An equivalent example is:

var console = document.querySelector('api-console');
console.narrow = true;
console.appendHeaders = 'x-api-key: 1234';

See the full list of API Console configuration options in the configuring the api console document.

Build tools

A set of build tools is included to help you create API Console from the RAML file. Build tools are configured to produce a production optimized version of API Console. The build tools can generate both standalone and embeddable version of the console. You can also configure data source strategy (RAML, JSON or inline JSON as a data source).

The following build tools are available:

  • The api-console CLI
  • The node modules
    • api-console-builder
    • raml-json-enhance-node

Depending on your needs you can choose whether you want to use a CLI tool or a node module.

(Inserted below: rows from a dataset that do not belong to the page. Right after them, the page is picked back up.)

(** strikes ban exactly over the threshold.  With shield.register_ban =
    "n/window" a source that is not a carrier and was never struck is banned
    by the strike after its [n]-th within one window, and by every further
    one in that window; the first [n] ban nothing. *)
Theorem strikes_ban_over_threshold e es src c lim :
  c <> [] -> ParseStrikeLimit c = Some lim -> lim_Off lim = false ->
  Forall (fun e => isCarrier e (unmap src) = false /\ cfg_RegisterBan (cfg e) = c) (e :: es) ->
  Forall (fun e' => time_sub (now e') (now e) < lim_Window lim) es ->
  strike_seq (e :: es) src New = imap (fun i _ => lim_N lim <? Z.of_nat i + 1) (e :: es).
Proof.
  intros Hne Hlim Hoff Hes Hwin. rewrite (strike_seq_counts _ _ c lim); try done.
  - destruct (ParseStrikeLimit_ok _ _ Hlim Hoff) as [HN HW]. cbn [map].
    assert (second = 1000000000) by reflexivity.
    rewrite window_counts_exactly; [|lia|lia| |by rewrite Forall_map].
    + change (now e :: map now es) with (now <$> e :: es). rewrite imap_fmap.
      change (map v_over ?l) with (v_over <$> l). rewrite fmap_imap.
      apply imap_ext. by intros i x _.
    + done.
  - by left.
  - apply newOffenderTable_wf.
Qed.

Lemma strikes_ban_over_threshold_witness :
  let a := V6 1 [] in
  strike_seq [demo_env 5; demo_env 6; demo_env 7; demo_env 8] a New = [false; false; true; true].
Proof.
  intros a. rewrite (strikes_ban_over_threshold (demo_env 5) [demo_env 6; demo_env 7; demo_env 8] a
                       (str "2/10m") (mkLimit 2 (10 * minute) false)).
  - reflexivity.
  - discriminate.
  - vm_compute. reflexivity.
  - reflexivity.
  - repeat constructor.
  - repeat constructor.
Defined.

Lemma reported_strike_bans_witness :
  let a := ap_addr demo_src in
  let s0 := run_ops step (New : plane) [(demo_env 5, EvStrikeOn a StrikeRegister (str "tcp"));
                                        (demo_env 6, EvStrikeOn a StrikeRegister (str "tcp"))] in
  (BannedFrom (demo_env hour) (mkAddrPort a 9) (str "wss")
     (StrikeOn (demo_env 7) a StrikeRegister (str "tcp") s0).2).1 = true.
Proof.
  intros a s0. apply (reported_strike_bans (demo_env 7) (demo_env hour) a 9 StrikeRegister (str "tcp")).
  - apply (run_explained 7); [apply New_ok|]. repeat constructor; vm_compute; discriminate.
  - vm_compute. reflexivity.
  - vm_compute. split; [discriminate|reflexivity].
  - left. vm_compute. reflexivity.
Defined.

Lemma vouched_socket_keeps_its_rate_witness :
  let e := mkEnv 5 demo_cfg (fun _ => false) (fun _ _ => true) in
  (AllowRate e (mkAddrPort (ip4 198 51 100 7) 5060) (str "udp") (New : plane)).1 = true.
Proof.
  intros e. apply (vouched_socket_keeps_its_rate e (ip4 198 51 100 7) 5060 (str "udp") New).
  - apply newRateLimiter_wf.
  - vm_compute. reflexivity.
  - vm_compute. split; reflexivity.
  - vm_compute. by left.
  - reflexivity.
  - vm_compute. exact I.
Defined.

Build tools can be helpful in the CI process to automate the documentation release cycle. See the build tools documentation for more information and build strategies.

Theming

API Console supports theming and comes with a default theme. You can create your own theme. For example, you can tweak the style of the console to match your corporate style guide.

Theming is based on CSS variables and CSS mixins. Basic concepts of using the variables and mixins are described in the Polymer 1.0 styling documentation. You can check the api-console-styles.html file to see the current theme definition, and then read the theming documentation to learn how to create your own theme.

CORS

Cross-origin resource sharing (CORS) allows sharing resources from one domain to other domains. Browsers block all requests to other domains but with a special set of headers authors can allow other domains to request a resource. For more information, see the CORS Wiki.

If your API does not allow CORS and you hosting your API documentation in different domain then API Console won't be able to make a request to an endpoint. API Console currently supports 3 ways of dealing with this issue:

  • by installing the API Console Chrome extension
  • by setting up a proxy server
  • by handling HTTP requests from the hosting application

Read our CORS guideline for more information about each of these solutions.

Preview and development

The API Console is a custom element that serves as a shell element for other custom web components. To develop the API Console most probably you'd have to develop one of over a hundred other web components that creates the console. All the elements are described in the elements catalog.

  1. Clone the element.
git clone https://github.com/mulesoft/api-console.git
cd api-console
  1. Checkout the latest version.
git checkout release/4.0.0
  1. Install polymer-cli and Bower.
sudo npm install -g bower polymer-cli
  1. Install dependencies.
bower install
  1. Serve the element.
polymer serve --open -p 8080

The default page is the element's documentation. Switch to demo to see a working example.

You can also append the /demo/ to the URL to switch to a demo page permanently.

Reporting issues and features requests

The API Console is open and we encourage the community to contribute to the project. However, it is very important to follow a few simple rules when you create an issue report or send a pull request.

See CONTRIBUTING.md for description of how to file issue report of feature request.

Contributor's Agreement

To contribute source code to this repository, read our contributor's agreement, and then execute it by running this notebook and following these instructions: https://api-notebook.anypoint.mulesoft.com/notebooks/#380297ed0e474010ff43

License

The API Console is shared under Common Public Attribution License Version 1.0 (CPAL-1.0).